There is a huge volume of literature consisting of case studies and observational data of many aspects of wound care but no ‘scientific’ evidence for many of the techniques used in the sense normally associated with pharmaceutical ‘evidence-based’ practice. A randomised, double-blind, controlled trial is extremely difficult to devise for the comparison of medical devices such as advanced wound-care products. Even the selection of appropriately comparable patients is fraught with difficulty. The financial side of this is also important. There are many fairly large wound care companies but they are minnows compared to pharmaceutical giants, whose research budgets reflect the enormous cost of drug development and potential market size. That is not a model of product development that would be sustainable in the current relatively low-margin medical device market.

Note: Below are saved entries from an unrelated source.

(** ** The surfaces *)
Section Surfaces.
Context {S : Type} `{!Store S, !StoreLaws S}.
Notation HW := (EngineDeploy.HW (S := S)).
Context `{!Statechart Phase LifeContext unit, !StatechartLaws Phase LifeContext unit}.
Context `{!Statechart StepState StepContext HW, !StatechartLaws StepState StepContext HW}.
Context `{!Yaml, !Bodies} (env : Env) (e : Engine) (fs : FS) (getenv : string → string).
Context (identify : string → option Identity) (policy : Policy) (sync : option (M S (option err))).
Implicit Types (w : World S).
Notation acts := (acts (S := S) env e policy).

Lemma quiet_FleetStatus filter_ : keeps (quiet (S := S) Probe) (FleetStatus filter_).
Proof. unfold FleetStatus. frame. Qed.
Lemma quiet_DriftReport : keeps (quiet (S := S) Probe) DriftReport.
Proof. unfold DriftReport. frame. Qed.
Lemma acts_Status id s ro : acts id (read_status policy id s (Status ro)).
Proof. apply acts_read_status, quiet_load. Qed.
Lemma acts_Fleet id s filter_ : acts id (read_status policy id s (FleetStatus filter_)).
Proof. apply acts_read_status, quiet_FleetStatus. Qed.
Lemma acts_List id s n : acts id (read_status policy id s (List n)).
Proof. apply acts_read_status, quiet_list. Qed.
Lemma acts_History id s ref : acts id (read_status policy id s (History ref)).
Proof. apply acts_read_status, quiet_history. Qed.
Lemma acts_Drift id s : acts id (read_status policy id s DriftReport).
Proof. apply acts_read_status, quiet_DriftReport. Qed.
#[local] Hint Resolve acts_Status acts_Fleet acts_List acts_History acts_Drift acts_set_freeze : acts.

(** The operations on a rollout the surfaces offer, by the permission each needs. *)
Lemma acts_Approve id ro : acts id (rollout_action policy id PermApprove ro (Approve env e ro id)).
Proof. by apply (acts_rollout_action _ _ _ id _ ro (OpApprove ro id)); [intros w; rewrite <- discard_world|]. Qed.
Lemma acts_Reject id ro : acts id (rollout_action policy id PermApprove ro (Reject env ro id)).
Proof. by apply (acts_rollout_action _ _ _ id _ ro (OpReject ro id)); [intros w; rewrite <- discard_world|]. Qed.
Lemma acts_Promote id ro force : acts id (rollout_action policy id PermPromote ro (Promote env e ro id force)).
Proof. by apply (acts_rollout_action _ _ _ id _ ro (OpPromote ro id force)); [intros w; rewrite <- discard_world|]. Qed.
Lemma acts_Pause id ro : acts id (rollout_action policy id PermApply ro (Pause env e ro id)).
Proof. by apply (acts_rollout_action _ _ _ id _ ro (OpPause ro id)); [intros w; rewrite <- discard_world|]. Qed.
Lemma acts_Resume id ro : acts id (rollout_action policy id PermApply ro (Resume env e ro id)).
Proof. by apply (acts_rollout_action _ _ _ id _ ro (OpResume ro id)); [intros w; rewrite <- discard_world|]. Qed.
Lemma acts_Abort id ro : acts id (rollout_action policy id PermApply ro (Abort env e ro id)).
Proof. by apply (acts_rollout_action _ _ _ id _ ro (OpAbort ro id)); [intros w; rewrite <- discard_world|]. Qed.
#[local] Hint Resolve acts_Approve acts_Reject acts_Promote acts_Pause acts_Resume acts_Abort : acts.
Lemma apply_locked_in_flight req need score w :
  in_flight_row w (Config.tg_Ref (target_of (rq_Config req))) →
  quiet Probe w (apply_locked env e req need score w).2 ∧ is_error (apply_locked env e req need score w).1 = true.
Proof.
  intros (id & r & Hr & Href & Hp). unfold apply_locked, InFlight, on_result, mbind, M_bind.
  pose proof (quiet_list Probe 0 w) as Hq. unfold store in *. pose proof (list_rollouts_spec (w_store w)) as [_ Hl].
  destruct (ListRollouts 0 (w_store w)) as [[rs|er] s]; [|done]. simpl in *.
  destruct (in_flight_found rs (Config.tg_Ref (target_of (rq_Config req))) r) as [r' Hr']; [|done..|].
  { rewrite Hl. apply list_elem_of_fmap. exists (id, r). split; [done|]. by apply elem_of_map_to_list. }
  rewrite Hr'. done.
Qed.

Lemma quiet_apply_gates req : keeps (quiet (S := S) Probe) (apply_gates env e req).
Proof. unfold apply_gates. frame. Qed.

Lemma busy_Apply req w :
  Config.tg_Ref (target_of (rq_Config req)) ∈ w_locks w →
  quiet Probe w (Apply env e req w).2 ∧ is_error (Apply env e req w).1 = true.
Proof.
  intros Hin. unfold Apply. case_match; [done|]. unfold on_result, mbind, M_bind.
  pose proof (quiet_apply_gates req w) as Hq. destruct (apply_gates env e req w) as [[[need score]|er] w1]; [|done].
  simpl in Hq. rewrite <- (proj1 (proj1 (proj1 Hq))) in Hin.
  destruct (with_target_busy env e _ (λ er, (None, Some er)) (apply_locked env e req need score) w1 Hin)
    as (w2 & -> & (Ht & Hv & Hz & Hk) & Hl).
  split; [|done]. etransitivity; [exact Hq|]. split; [|done]. split; [done|]. exists []. simpl. by rewrite Ht.
Qed.

Lemma in_flight_Apply req w :
  in_flight_row w (Config.tg_Ref (target_of (rq_Config req))) →
  quiet Probe w (Apply env e req w).2 ∧ is_error (Apply env e req w).1 = true.
Proof.
  intros Hf. unfold Apply. case_match; [done|]. unfold on_result, mbind, M_bind.
  pose proof (quiet_apply_gates req w) as Hq. destruct (apply_gates env e req w) as [[[need score]|er] w1]; [|done].
  simpl in Hq. assert (∀ w2, only_locks w1 w2 → in_flight_row w2 (Config.tg_Ref (target_of (rq_Config req)))) as Hf2.
  { intros w2 (_ & Hv & _). eapply in_flight_view; [exact Hv|]. eapply in_flight_view; [apply Hq|done]. }
  split; [etransitivity; [exact Hq|]; apply quiet_with_target_at|
          apply (result_with_target env e (λ a, is_error a = true)); [done|]];
    intros w2 Ho; by apply apply_locked_in_flight, Hf2.
Qed.

(** ** Rolling back over a migration *)
Lemma applyRollback_unsafe r prior note db w :
  rollback_unsafe r (rollback_hook r db) = true →
  is_error (applyRollback env e r prior note db false w).1.1 = true ∧ (applyRollback env e r prior note db false w).2 = w.
Proof. intros Hu. unfold applyRollback. cbv zeta. by rewrite Hu. Qed.

Lemma unsafe_Rollback id prior w :
  (∀ r, rollouts_of (w_store w) !! id = Some r → rollback_unsafe r (rollback_hook r None) = true) →
  quiet Probe w (Rollback env e id prior false w).2 ∧ is_error (Rollback env e id prior false w).1 = true.
Proof.
  intros Hu. unfold Rollback, rollbackWithNote, rollbackWithDatabase, on_result, mbind, M_bind.
  pose proof (quiet_load Probe id w) as Hq. pose proof (load_rollout_spec id (w_store w)) as [_ Hl]. unfold store in *.
  destruct (LoadRollout id (w_store w)) as [[r|er] s]; [|done]. simpl in Hq, Hl. specialize (Hu r Hl).
  pose proof (λ w2, applyRollback_unsafe r prior "" None w2 Hu) as Hun.
  split; [etransitivity; [exact Hq|]; apply quiet_with_target_at|
          apply (result_with_target env e (λ a, is_error a = true)); [done|]];
    intros w2 Ho; destruct (Hun w2) as [He Hw];
    by destruct (applyRollback env e r prior "" None false w2) as [[out r'] w3]; simpl in *; subst.
Qed.

(** ** Four eyes *)
Lemma self_Approve id by_ w :
  e_allowSelfApprove e = false →
  (∀ r, rollouts_of (w_store w) !! id = Some r →
        realPrincipal (r_Initiator r) && sameIdentity by_ (r_Initiator r) = true) →
  quiet Probe w (Approve env e id by_ w).2 ∧ is_error (Approve env e id by_ w).1 = true.
Proof.
  intros Hs Hr. unfold Approve, on_result at 1 3, mbind, M_bind.
  pose proof (quiet_load Probe id w) as Hq. pose proof (load_rollout_spec id (w_store w)) as [_ Hl]. unfold store in *.
  destruct (LoadRollout id (w_store w)) as [[r|er] s]; [|done]. simpl in Hq, Hl. specialize (Hr r Hl).
  rewrite Hs. simpl. rewrite Hr.
  match goal with |- context [record e ?x ?y] => pose proof (quiet_record e Probe x y) as Hq2; destruct (record e x y) as [u w2] end.
  split; [|done]. etransitivity; [exact Hq|exact Hq2].
Qed.
End Safety.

Experience can also be valid evidence and there are many strongly held beliefs among practitioners of wound care which are rarely challenged – for example ‘moist wound healing’.
Is silver safe?
Yes, probably. Although there are various reports of in vitro cytotoxicity (Poon and Burd, 2004) and theoretical concerns over potential toxicity of systemically-absorbed silver (Lansdown and Williams, 2004). The most commonly seen complication of prolonged use of silver is argyria – a cosmetically distressing discolouration of the skin that does not usually cause any other harm. Although it is possible that enough silver could be absorbed through very extensive wounds treated with silver products to produce argyria, in every day terms (at least with respect to the foot) they are as safe as other wound management products.
Conclusions
There are differences between the silver-containing AWMPs, which may be important in dressing selection (Figure 3). Those with higher silver content show greater antibacterial action in the laboratory. The physical characteristics of the dressing may also be important depending on the wound type. Sustained-release silver is almost certainly a more appropriate antibacterial for surface wounds than most other commonly used substances, e.g. iodine, which is rapidly inactivated.
Conflict of interest
Dr Masson is medical consultant to Smith & Nephew Medical Ltd who market a silver wound dressing. The views expressed in this review are, however, entirely those of the author alone.